Wednesday, 31 December 2014

The Angry Little Penguin…Rant about why mental illness sucks but so do the drugs they prescribe...



Hello Penguins!


So I'm kinda frustrated today.  I feel dumber than a doorknob….I feel like if someone threw a ball at my head I would probably get hit, because my responses and brain are so slow…Why? because I stayed up late, watching movies and eating sugar, and than felt mildly hypomanic and took 100 mg of seroquel (instead of 50-75 for sleep).  I swear to God that drug makes me feel like I've had a chemical lobotomy, scary stuff.  And yet people are prescribed in excess of 600 mg….I know I have a low tolerance but geez!

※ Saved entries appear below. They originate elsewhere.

Lemma calm_trans d1 d2 d3 : calm d1 d2 → calm d2 d3 → calm d1 d3.
Proof.
  intros H12 H23. destruct (c_flags _ _ H12) as [F1 F2], (c_flags _ _ H23) as [F3 F4].
  destruct (c_next _ _ H12), (c_next _ _ H23). split.
  - split; congruence.
  - rewrite (c_returned _ _ H23). apply (c_returned _ _ H12).
  - rewrite (c_pid _ _ H23). apply (c_pid _ _ H12).
  - intros id s Hs. destruct (c_heap _ _ H12 id s Hs) as (s2 & Hs2 & E2).
    destruct (c_heap _ _ H23 id s2 Hs2) as (s3 & Hs3 & E3). exists s3. split; [done|congruence].
  - intros id s3 Hs3 Hn. destruct (heap d2 !! id) as [s2|] eqn:Hs2.
    + destruct (c_new _ _ H12 id s2 Hs2 Hn) as (? & ? & ? & ? & ?).
      destruct (c_heap _ _ H23 id s2 Hs2) as (s3' & Hs3' & E). simplify_eq.
      split_and!; [lia|lia|congruence|congruence|congruence].
    + destruct (c_new _ _ H23 id s3 Hs3 Hs2) as (? & ? & ?). split_and!; [lia|lia|..]; naive_solver.
  - lia.
  - etrans; [apply (c_sub _ _ H12)|apply (c_sub _ _ H23)].
  - intros c Hc. destruct (c_closed _ _ H23 c Hc) as [Hc2|[Hc2|Hc2]]; [| |right; right; lia].
    + destruct (c_closed _ _ H12 c Hc2) as [?|[?|?]]; [auto|auto|right; right; lia].
    + destruct (c_sched _ _ H12 c Hc2) as [?|?]; [auto|right; right; lia].
  - intros c Hc. destruct (c_sched _ _ H23 c Hc) as [Hc2|?]; [|right; lia].
    destruct (c_sched _ _ H12 c Hc2) as [?|?]; [auto|right; lia].
  - destruct (c_trace _ _ H12) as (e1 & E1 & P1), (c_trace _ _ H23) as (e2 & E2 & P2).
    exists (e1 ++ e2). rewrite E2, E1, app_assoc. split; [done|]. by apply Forall_app.
  - intros Hsd. destruct (c_frozen _ _ H12 Hsd) as (<- & <- & <- & <-). apply (c_frozen _ _ H23). congruence.
Qed.

Lemma get_run d d' id : calm d d' → is_Some (heap d !! id) → run_of (get d' id) = run_of (get d id).
Proof.
  intros H [s Hs]. destruct (c_heap _ _ H id s Hs) as (s' & Hs' & E). unfold get. by rewrite Hs, Hs'.
Qed.

Lemma run_of_running s s' : run_of s = run_of s' → Service.running s = Service.running s'.
Proof. by intros [=]. Qed.

Lemma get_dom d id : is_running d id = true → is_Some (heap d !! id).
Proof. unfold is_running, get. destruct (heap d !! id); [eauto|done]. Qed.

Lemma calm_running d d' id : calm d d' → is_running d' id = is_running d id.
Proof.
  intros H. destruct (heap d !! id) as [s|] eqn:Hs.
  - unfold is_running. apply run_of_running, get_run; eauto.
  - unfold is_running at 2, get. rewrite Hs. cbn. destruct (is_running d' id) eqn:E; [|done].
    destruct (get_dom _ _ E) as [s' Hs']. destruct (c_new _ _ H id s' Hs' Hs) as (_ & _ & Hr & _).
    unfold is_running, get in E. rewrite Hs' in E. cbn in E. congruence.
Qed.

Lemma plain_ok d evs : Forall plain evs → Forall (event_ok d) evs.
Proof. intros H. eapply Forall_impl; [exact H|]. by intros []. Qed.

Lemma calm_G d d' : calm d d' → G d d'.
Proof.
  intros H. destruct (c_flags _ _ H) as [F1 F2]. split.
  - congruence.
  - congruence.
  - intros id s Hs. destruct (c_heap _ _ H id s Hs) as (s' & Hs' & E). exists s'. split; [done|]. by injection E.
  - apply (c_sub _ _ H).
  - intros Hsd. destruct (c_frozen _ _ H Hsd) as (? & ? & ? & ?). split_and!; try done.
    intros id Hr. rewrite (calm_running _ _ _ H) in Hr. split; [done|].
    assert (E : run_of (get d' id) = run_of (get d id)) by (apply get_run; [done|by apply get_dom]).
    by injection E.
  - destruct (c_trace _ _ H) as (evs & E & P). exists evs. split; [done|]. by apply plain_ok.
Qed.

(** In a calm step every object is an old one in the same run state, or idle. *)
Lemma calm_back d d' id s' : calm d d' → heap d' !! id = Some s' →
  (∃ s, heap d !! id = Some s ∧ run_of s' = run_of s) ∨
  (id < nextId d' ∧ Service.running s' = false ∧ Service.Pid s' = 0%Z ∧ Service.done s' = None).
Proof.
  intros H Hs'. destruct (heap d !! id) as [s|] eqn:Hs.
  - destruct (c_heap _ _ H id s Hs) as (s2 & Hs2 & E). assert (s2 = s') as -> by congruence. left. eauto.
  - destruct (c_new _ _ H id s' Hs' Hs) as (? & ? & ? & ? & ?). auto.
Qed.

I get it, psychiatrists these days are busy and their whole job is too prescribe drugs based on symptoms. The first time I when to a psychiatrist when I was 24, I thought they where more like modern day Freud's or Carl Jung's…you tell them about your whole history….dysfunctional family, bullied at school, sexual abuse, addiction etc etc and they get you!  They see the big pattern!

Nope, unlikely story.  Man, was I disappointed.

Well here I am 8 years later, a little smarter, a little wiser, schooled by a few more episodes of depression, and still trying to get to the root of the problem. So far antidepressants and a mood stabilizer have done very little to alter the course of this "condition."  The best I have done in the last 8 years was 2 years depression free with a really low dose ssri.  Why did I do so well?

I moved to Nanaimo, got a fresh start, quit drinking and drugs, and made a lot of healthy friends in recovery.  The treatment centre I went to helped me get on a good schedule, eat well, exercise, find spirituality and get perspective on my life.

I'm starting to feel like I can take responsibility for more and more of my depression, and that I don't want to be a victim of psychiatry's poly-pharmaceutical reign of terror, or a victim of my own depression.

Its not that those drugs don't help, if prescribed carefully, but thats never been my experience.  Because our system is so taxed, and I'm not severely bipolar, for the most part I only get to see GP's or walk in doctors for help with psych meds.  In Calgary you get a "consult" with a psychiatrist for meds and pushed back to the GP.  Its abit sad.

Oh well, I don't really trust to many psychiatrists anyways…I wonder when the last time they read something about mindfulness, or pyscho analysis, or addiction medicine, or family systems, instead of the latest drug companies study on the drug or diagnosis of the month.

Furthermore, psychiatrists and pharmacist's pretty much dismiss anything that come from holistic medicine, because the studies aren't as prevalent.  I don't know, isn't 5000 years of use of plant medicine worth taking seriously?
My recent psychiatrist said that counselling doesn't alter the course of bipolar illness at all, just helps us become better people.  That's not true for me…changing my thoughts and attitudes towards myself and life in general does seem to help.  SO does behaviour modification, like getting out of bed before noon.  Just sayin'


So for today, I'm going to make the most of this tired, unmotivated, seroquel hung-over Jeanne.  I'm glad I'm not depressed, and I can slowly and painfully to my chores and try to do some research.  I'm not making this mistake again!

My prayer for all who suffer is to slowly become less of a victim of your depression.  Yes it sucks, its terrible, and we don't always have control, especially when we have a full blown episode.  That doesn't mean we can't really get to know ourselves and what works for us, and challenge the status quo when it come to treatment.  I'm rooting for all the penguins!  Together we can brave this challenging condition!